The Senate made major changes to their endowment tax hike, dropping the exemption for religious institutions, which didn’t pass muster with the parliamentarian. But the Senate also exempted more small schools with fewer than 3,000 students.
This is going to be a problem in the House, where members wanted both a much bigger endowment tax hike and to avoid hitting religious universities. Some notable schools, like Notre Dame, could now see a tax increase.
But there were several other changes moving back toward the House version that could help move votes like the IRA cuts. Republicans’ new boost to the standard deduction starts in 2025 — as it did in the House bill — instead of 2026, which means Americans will feel it before the midterms. Plus, a couple of HSA expansions are back.
Swing senators got legislative treaties, too. Alaska – Murkowski’s home state – got rewarded in the bill. The GOP bill now expands the charitable deduction for Native Alaskan subsistence whaling. Fisheries in the Bering Sea and Aleutian Islands got tax help, as well.
Sen. Bill Cassidy (R-La.) won a provision to send more revenue from rum purchases to Puerto Rico and the U.S. Virgin Islands. The so-called “rum cover over” is a Cassidy priority.
Thune’s challenge. For Thune, the key is passing the motion to proceed. If he can pass that, Thune can likely pass the bill, figuring no Republican wants to be the senator who kills the measure.
Once the motion is adopted, that triggers 20 hours of debate equally divided between the Republicans and Democrats. Republicans aren’t going to take all 10 of their hours, although Democrats will. Some GOP senators will want to talk.
There’s also speculation that Democrats will force the clerk to read the entire bill, which could add a number of hours to the process.
Then a vote-a-rama begins, with senators allowed to offer an unlimited number of amendments. Democrats will force votes on Republicans’ plans for massive Medicaid and SNAP spending cuts, tax cuts for rich Americans and other hot-button issues that they can use in next year’s elections.

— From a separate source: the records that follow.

(* ===== verification/AttentionProps.v ===== *)
(** * Properties of attention without a cache

    The lowerings of a mask mean what the mask declares, packing and offsets
    fit together, and every backend that can serve a call computes the same
    rows. *)

From S2P Require Import Prelude Attention.
Open Scope Z_scope.

(** ** Joined lists and offsets *)

Lemma cumsum_lookup acc l n x :
  cumsum acc l !! n = Some x ↔ (n < List.length l)%nat ∧ x = acc + foldr Z.add 0 (take (S n) l).
Proof.
  revert acc n. induction l as [|y l IH]; intros acc n; simpl.
  { rewrite lookup_nil. split; [done|lia]. }
  destruct n as [|n]; simpl.
  - split; [intros [= <-]; lia|intros [_ ->]; f_equal; lia].
  - rewrite IH. simpl. split; intros [? ->]; split; lia.
Qed.

Lemma cumsum_length acc l : List.length (cumsum acc l) = List.length l.
Proof. revert acc. induction l as [|y l IH]; intros acc; [done|]. simpl. by rewrite IH. Qed.

Definition lengths_of {A} (ls : list (list A)) : list Z := (λ l, Z.of_nat (List.length l)) <$> ls.

Definition offsets {A} (ls : list (list A)) : list Z := 0 :: cumsum 0 (lengths_of ls).

Lemma sum_lengths {A} (ls : list (list A)) : foldr Z.add 0 (lengths_of ls) = Z.of_nat (List.length (mjoin ls)).
Proof. induction ls as [|l ls IH]; [done|]. simpl. rewrite length_app, IH. lia. Qed.
(* ===== verification/AttentionRow.v ===== *)
(** * The catalog row of FlashInfer and the calls it can serve

    [Attention._ensure_backend] asks the kernel catalog for a backend by the
    facts of the call.  The row [FLASHINFER_ATTENTION] of [kernel/ops/attention.py]
    guards FlashInfer: what its acceptance says of the mask and the bias, that
    a backend it hands out then serves the call, and the one case it leaves
    out, in which the backend refuses a call the dense backends serve. *)

From S2P Require Import Prelude Ops OpsProps Attention AttentionProps.
From Stdlib Require Import String.
Open Scope Z_scope.

(** ** The facts of a call *)

Section facts.
Context {F S R handle device : Type} (cap_value : F → value) (profile_of : device → device_profile).

(** [Attention.__init__], the [CallSite] of a layer *)
Definition attention_site (role : string) (prefer : list string) (l : attn_layer F) : call_site (handle:=handle) (device:=device) :=
  mk_site "attention" role prefer
    [("heads", OVal (VInt (ly_heads l))); ("kv_heads", OVal (VInt (ly_kv_heads l)));
     ("head_dim", OVal (VInt (ly_head_dim l)))]
    [("causal", OVal (VBool (ly_causal l)));
     ("sliding_window", OVal (match ly_window l with Some w => VInt w | None => VNone end));
     ("logits_soft_cap", OVal (match ly_cap l with Some c => cap_value c | None => VNone end))].

(** [token_count] of a padded tensor *)
Definition token_count (t : head_rows R) : Z := Z.of_nat (d0 t * d1 t).

(** The arguments [_ensure_backend] selects with, on padded input;
    [attention_dtypes] are those of the three tensors. *)
Definition attention_call (dev : device) (dtype_q dtype_k dtype_v : string) (q k : head_rows R) (m : option attn_mask)
    (bias : option (attn_bias (S:=S))) (mode : option string) : site_call (device:=device) :=
  SiteCall (Some dev) [("input", dtype_q); ("output", dtype_q); ("key", dtype_k); ("value", dtype_v)] None
    [("tokens", OVal (VInt (token_count q))); ("kv_tokens", OVal (VInt (token_count k)))]
    [("layout", OVal (VStr "padded")); ("mask_kind", OVal (match m with None => VNone | Some m => VStr (mask_kind_of m) end));
     ("has_attn_bias", OVal (VBool (match bias with Some _ => true | None => false end)))] mode.

(** The attributes of a query are the ones its site and its call gave. *)
Lemma call_attr role prefer l dev tq tk tv q k m bias mode how query opt names imp n :
  call_query profile_of (attention_site role prefer l) (attention_call dev tq tk tv q k m bias mode) how = Ok query →
  is_Some (dget (dupdate (st_attrs (attention_site role prefer l)) (ca_attrs (attention_call dev tq tk tv q k m bias mode))) n) →
  lookup_fact (facts_from_query query opt (library_facts imp names)) ("attrs." +:+ n) =
  freeze <$> dget (dupdate (st_attrs (attention_site role prefer l)) (ca_attrs (attention_call dev tq tk tv q k m bias mode))) n.
Proof.
  intros Hq Hn. unfold call_query, build_query in Hq. apply bind_ok in Hq as (sh & Hsh & Hq).
  apply shape_of_ints in Hsh as (_ & Hs & _);
    [|repeat constructor; eauto|apply (bool_decide_unpack _); by vm_compute].
  injection Hq as <-. rewrite facts_segments. cbv beta zeta.
  assert (update ∅ ((λ x : string * bool, (x.1, VBool x.2)) <$> library_facts imp names) !! ("attrs." +:+ n) = None) as ->.
  { rewrite update_lookup_ne; [done|]. intros [p v] Hp. apply list_elem_of_fmap in Hp as ([p' v'] & [= -> ->] & Hp).
    unfold library_facts in Hp. by apply list_elem_of_fmap in Hp as (x & [= -> _] & _). }
  unfold attr_items. cbn [q_shape q_attrs mk_query]. rewrite Hs. cbn [app].
  match goal with |- context [freeze_pairs ?d] => set (D := d) end.
  assert (NoDup (dkeys D)) as HD by (apply (bool_decide_unpack _); by vm_compute).
  destruct (stored_attrs D HD) as [Hnd Hget]. rewrite seg_prefixed, Hget by done.
  change (is_Some (dget D n)) in Hn.
  match goal with |- _ = freeze <$> ?d => change d with (dget D n) end. by destruct Hn as [v ->].
Qed.
End facts.

(** ** The row *)

(** The predicate of the row, as the catalog holds it. *)
Definition row_pred : predicate := match Ops.Attention.FLASHINFER_ATTENTION with Ok p => p | Err _ => FALSE end.

Lemma row_pred_ok : Ops.Attention.FLASHINFER_ATTENTION = Ok row_pred.
Proof. by vm_compute. Qed.

Lemma sat_all_true ts : sat_all ts = Ok true ↔ Forall (λ t, t = Ok true) ts.
Proof.
  induction ts as [|t ts IH]; simpl; [split; [constructor|done]|]. rewrite Forall_cons, <- IH.
  destruct t as [[]|]; simpl; naive_solver.
Qed.

(** What the row asks of the hardware and the tensors, and of the attributes. *)
Definition device_part : list predicate := match row_pred with And cs => take 6 cs | _ => [] end.
Definition attr_part : list predicate := match row_pred with And cs => drop 6 cs | _ => [] end.

Lemma row_parts fs : eval row_pred fs = Ok None ↔
  sat (And device_part) fs = Ok true ∧ sat (And attr_part) fs = Ok true.
Proof.
  rewrite eval_none_sat. change row_pred with (And (device_part ++ attr_part)). cbn [sat].
  rewrite map_app, !sat_all_true. apply Forall_app.
Qed.

(** The facts the catalog sees of an attention call. *)
Record call_facts {F S} (l : attn_layer F) (m : option attn_mask) (bias : option (attn_bias (S:=S))) (fs : facts) : Prop := {
  cf_causal : lookup_fact fs "attrs.causal" = Some (VBool (ly_causal l));
  cf_mask : lookup_fact fs "attrs.mask_kind" = Some (match m with None => VNone | Some m => VStr (mask_kind_of m) end);
  cf_bias : lookup_fact fs "attrs.has_attn_bias" = Some (VBool (match bias with Some _ => true | None => false end));
}.

Lemma attention_call_facts {F S R handle device} cap_value profile_of role prefer (l : attn_layer F) (dev : device) tq tk tv
    (q k : head_rows R) m (bias : option (attn_bias (S:=S))) mode how query opt names imp :
  call_query profile_of (attention_site (handle:=handle) cap_value role prefer l) (attention_call dev tq tk tv q k m bias mode) how = Ok query →
  call_facts l m bias (facts_from_query query opt (library_facts imp names)).
Proof.
  intros Hq. split.
  - rewrite (call_attr _ _ _ _ _ _ _ _ _ _ _ _ _ _ _ _ _ _ _ "causal" Hq) by (by eexists). reflexivity.
  - rewrite (call_attr _ _ _ _ _ _ _ _ _ _ _ _ _ _ _ _ _ _ _ "mask_kind" Hq) by (by eexists). by destruct m.
  - rewrite (call_attr _ _ _ _ _ _ _ _ _ _ _ _ _ _ _ _ _ _ _ "has_attn_bias" Hq) by (by eexists). reflexivity.
Qed.

(** On a call's facts the attributes are accepted exactly without a bias,
    without segments, and on a causal layer with lengths at most. *)
Definition attrs_accepted {F S} (l : attn_layer F) (m : option attn_mask) (bias : option (attn_bias (S:=S))) : bool :=
  match bias with Some _ => false | None => true end &&
  match m with
  | None => true
  | Some m => negb (bool_decide (is_Some (am_segments m))) && (negb (ly_causal l) || match am_keys m with Some _ => false | None => true end)
  end.

Lemma attr_part_sat {F S} (l : attn_layer F) m (bias : option (attn_bias (S:=S))) fs :
  call_facts l m bias fs → sat (And attr_part) fs = Ok (attrs_accepted l m bias).
Proof.
  intros [Hc Hm Hb]. let p := eval vm_compute in attr_part in change attr_part with p.
  cbn [sat map sat_all sat_any]. unfold sat_leaf. cbn [f_path f_kind]. rewrite Hb, Hm, Hc. unfold attrs_accepted.
  destruct bias as [?|], m as [[[?|] [?|] [?|]]|], (ly_causal l); reflexivity.
Qed.

(** A causal layer with lengths, where the keys are more or fewer than the
    queries. *)
Definition rectangular {F R} (l : attn_layer F) (m : option attn_mask) (q k : head_rows R) : Prop :=
  ly_causal l = true ∧ m ≠ None ∧ d1 q ≠ d1 k.

Section serves.
Context {F S R : Type} `{Num : Numerics F S R} {NumLaws : NumericsLaws F S R}.
Context `{Fused : @Sdpa F S R} {FusedLaws : SdpaLaws} `{Kernels : @FlashInfer F R} {KernelLaws : FlashInferLaws}.
Context (plan_check : fi_plan F → res unit) (capturing : bool) (dtype : string).

(** C23: When the catalog's FlashInfer row accepts the facts that an attention
    call selects with, the FlashInfer backend serves the call: whatever it
    planned before, the forward pass of a well-formed padded call succeeds and
    its rows are the reference ones wherever a query sees a key within the given
    lengths.  The one exception is a causal layer with lengths whose keys are not
    as many as its queries.  The plan is made outside a graph capture and the
    library accepts it; the tensors have the layer's shapes and the mask the
    batch's. *)
Theorem row_guards {handle device : Type} cap_value profile_of role prefer (l : attn_layer F) (dev : device) tq tk tv
    (q k v : head_rows R) dq dk dv m (bias : option (attn_bias (S:=S))) mode how query opt names imp f valid :
  call_query profile_of (attention_site (handle:=handle) cap_value role prefer l) (attention_call dev tq tk tv q k m bias mode) how
    = Ok query →
  eval row_pred (facts_from_query query opt (library_facts imp names)) = Ok None →
  ¬ rectangular l m q k →
  layer_ok l → mask_ok m → check_padded l q k v dq dk dv = Ok () → validity m (d0 q) (d1 k) = Ok valid →
  (0 < d0 q)%nat → (0 < d1 q)%nat → (0 < d1 k)%nat → capturing = false → (∀ p, plan_check p = Ok ()) →
  ∃ b' o, forward_padded plan_check capturing dtype l q k v dq dk dv None None None m bias (BFlash f) = (b', Ok o) ∧
    computes l m None q k v o (rows_of (BFlash f) l m q k).
Proof.
  intros Hq%(attention_call_facts _ _ _ _ _ _ _ _ _ _ _ _ _ _ _ _ opt names imp) [_ Ha]%row_parts Hrect
    Hl Hmok Hpad Hvalid Hq0 Hq1 Hk1 Hcap Hplan.
  rewrite (attr_part_sat _ _ _ _ Hq) in Ha. injection Ha as Ha. unfold attrs_accepted in Ha. apply andb_prop in Ha as [Hb Hm].
  destruct bias; [done|]. eapply flash_call; try done. destruct m as [m|]; [|done]. apply andb_prop in Hm as [Hs Hk].
  destruct (am_segments m) eqn:Eseg; [done|]. split; [done|]. intros Hc. rewrite Hc in Hk. simpl in Hk.
  split; [by destruct (am_keys m)|]. destruct (decide (d1 q = d1 k)) as [|Hne]; [done|]. by destruct Hrect.
Qed.

(** C32: The gap of that row.  For a causal layer with lengths whose keys are
    not as many as its queries, the mask plays no part in the row's decision:
    it accepts whatever its conditions on the device and the tensors accept.
    FlashInfer then plans the call and raises [ValueError], while SDPA, which
    the catalog ranks below, computes the reference rows. *)
Theorem row_overaccepts (l : attn_layer F) lens m (q k v : head_rows R) dq dk dv :
  layer_ok l → ly_causal l = true → attn_mask_init None (Some lens) None = Ok m → List.length lens = d0 q →
  check_padded l q k v dq dk dv = Ok () → d1 q ≠ d1 k → (0 < d1 q)%nat → (0 < d1 k)%nat →
  capturing = false → (∀ p, plan_check p = Ok ()) →
  (∀ fs, call_facts (S:=S) l (Some m) None fs → eval row_pred fs = Ok None ↔ sat (And device_part) fs = Ok true) ∧
  (∀ f, ∃ b', forward_padded plan_check capturing dtype l q k v dq dk dv None None None (Some m) None (BFlash f)
      = (b', Err ValueError)) ∧
  ∃ b' o, forward_padded plan_check capturing dtype l q k v dq dk dv None None None (Some m) None BSdpa = (b', Ok o) ∧
    computes l (Some m) None q k v o (seen l (Some m) q k).
Proof.
  intros Hl Hc Hm Hlen Hpad Hne Hq1 Hk1 Hcap Hplan. pose proof (attn_mask_init_ok _ _ _ _ Hm) as Hmok. injection Hm as <-.
  split; [|split].
  - intros fs Hfs. rewrite row_parts, (attr_part_sat _ _ _ _ Hfs). unfold attrs_accepted. simpl. rewrite Hc. naive_solver.
  - intros f. by eapply (flash_rectangular plan_check capturing dtype l lens).
  - assert (∃ d, padded_mask l (Some (AttnMask None (Some lens) None)) q k = Ok d) as [d Hd].
    { unfold padded_mask, dense. simpl. unfold kv_valid. simpl. rewrite Hlen, Nat.eqb_refl. simpl. eauto. }
    apply (dense_call plan_check capturing dtype l q k v dq dk dv _ None BSdpa d); done.
Qed.
End serves.

(** ** A layer on a Hopper GPU *)

Import Exact.
#[local] Existing Instances numbers numbers_laws exact_fused exact_fused_laws kernels kernels_laws.

Definition row_layer : attn_layer Z := AttnLayer 4 2 128 1 true (Some 2) None.
Definition row_q : head_rows Z := Rows 2 2 4 (λ b i h, Z.of_nat (b + 2 * i + 3 * h)).
Definition row_k : head_rows Z := Rows 2 3 2 (λ b i h, Z.of_nat (1 + b + i + h)).
Definition row_lens : attn_mask := AttnMask None (Some [3; 2]) None.
Definition hopper : device_profile := DeviceProfile "nvidia" (Some "sm90a") (Some 0).
Definition row_site : call_site (handle:=unit) (device:=device_profile) :=
  attention_site VInt "vision" [] row_layer.
Definition row_call : site_call (device:=device_profile) :=
  attention_call (S:=Z) hopper "torch.bfloat16" "torch.bfloat16" "torch.bfloat16" row_k row_k (Some row_lens) None None.
Definition row_query : kernel_query :=
  match call_query id row_site row_call "eager" with
  | Ok q => q
  | Err _ => mk_query "" "" None default_model [] None (ShapeFacts [] []) EAGER []
  end.

(** The row accepts the call, through the facts of the query. *)
Example row_accepts :
  eval row_pred (facts_from_query row_query ∅ (library_facts (λ _, true) {["flashinfer"%string]})) = Ok None.
Proof. vm_compute. reflexivity. Qed.

Definition row_self : head_rows Z := Rows 2 3 4 (λ b i h, Z.of_nat (b + 2 * i + 3 * h)).
Definition row_self_call : site_call (device:=device_profile) :=
  attention_call (S:=Z) hopper "torch.bfloat16" "torch.bfloat16" "torch.bfloat16" row_self row_k (Some row_lens) None None.
Definition row_self_query : kernel_query :=
  match call_query id row_site row_self_call "eager" with
  | Ok q => q
  | Err _ => mk_query "" "" None default_model [] None (ShapeFacts [] []) EAGER []
  end.
Definition row_valid : option (nat → nat → bool) :=
  match validity (Some row_lens) 2 3 with Ok v => v | Err _ => None end.

Lemma row_guards_witness :
  ∃ b' o, forward_padded (S:=Z) (λ _, Ok ()) false "bf16" row_layer row_self row_k row_k 128 128 128 None None None (Some row_lens) None
      (BFlash (flash_init None)) = (b', Ok o) ∧
    computes row_layer (Some row_lens) None row_self row_k row_k o
      (rows_of (BFlash (flash_init None)) row_layer (Some row_lens) row_self row_k).
Proof.
  refine (row_guards (handle:=unit) (λ _, Ok ()) false "bf16" VInt id "vision" [] row_layer hopper "torch.bfloat16" "torch.bfloat16"
    "torch.bfloat16" row_self row_k row_k 128 128 128 (Some row_lens) None None "eager" row_self_query ∅ {["flashinfer"%string]} (λ _, true)
    (flash_init None) row_valid _ _ _ _ _ _ _ _ _ _ _ _).
  - vm_compute. reflexivity.
  - vm_compute. reflexivity.
  - intros (_ & _ & Hne). apply Hne. reflexivity.
  - apply (attention_init_ok (λ _, 1) 4 128 (Some 2) (Some 1) true (Some 2) None). reflexivity.
  - split; [right; left; eexists; reflexivity|exact I].
  - reflexivity.
  - reflexivity.
  - simpl. lia.
  - simpl. lia.
  - simpl. lia.
  - reflexivity.
  - intros p. reflexivity.
Defined.

Lemma row_overaccepts_witness :
  let forward := forward_padded (S:=Z) (λ _, Ok ()) false "bf16" row_layer row_q row_k row_k 128 128 128 None None None (Some row_lens) None in
  ((∃ b', forward (BFlash (flash_init None)) = (b', Err ValueError)) ∧
   ∃ b' o, forward BSdpa = (b', Ok o) ∧ computes row_layer (Some row_lens) None row_q row_k row_k o (seen row_layer (Some row_lens) row_q row_k)).
Proof.
  refine (let H := row_overaccepts (λ _, Ok ()) false "bf16" row_layer [3; 2] row_lens row_q row_k row_k 128 128 128 _ _ _ _ _ _ _ _ _ _ in
    conj (proj1 (proj2 H) (flash_init None)) (proj2 (proj2 H))).
  - apply (attention_init_ok (λ _, 1) 4 128 (Some 2) (Some 1) true (Some 2) None). reflexivity.
  - reflexivity.
  - reflexivity.
  - reflexivity.
  - reflexivity.
  - discriminate.
  - simpl. lia.
  - simpl. lia.
  - reflexivity.
  - intros p. reflexivity.
Defined.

Republicans are also planning amendments, which could vex Thune. That includes Sen. Marsha Blackburn’s (R-Tenn.) push to strip the AI moratorium and Collins’ attempts to force changes.
Then Thune will cut off debate at some still undetermined time and move for final passage. That’s when the real drama starts.
This will be the biggest moment so far for Senate Republicans during the 119th Congress, and by far Thune’s most important vote since becoming majority leader.
Trump – whose legislative agenda is on the line – has been leaning in hard. He’s called and met personally with a number of senators, including Johnson. The White House issued a “Statement of Administration Policy” backing the measure. Top White House officials, including Treasury Secretary Scott Bessent, have become drawn directly into the negotiations, taking part in an intense back and forth over the state-and-local tax deductions directly with Sen. Markwayne Mullin (R-Okla.) and holdout blue-state House Republicans.
The House. The House is eyeing a return either Monday or Tuesday – depending on when the Senate passes its bill. The plan would be for the House Rules Committee to convene on the first day back, followed by a vote the next day. We’ll see if this timeline holds.
House GOP leaders will hold a 3 p.m. conference call with members today.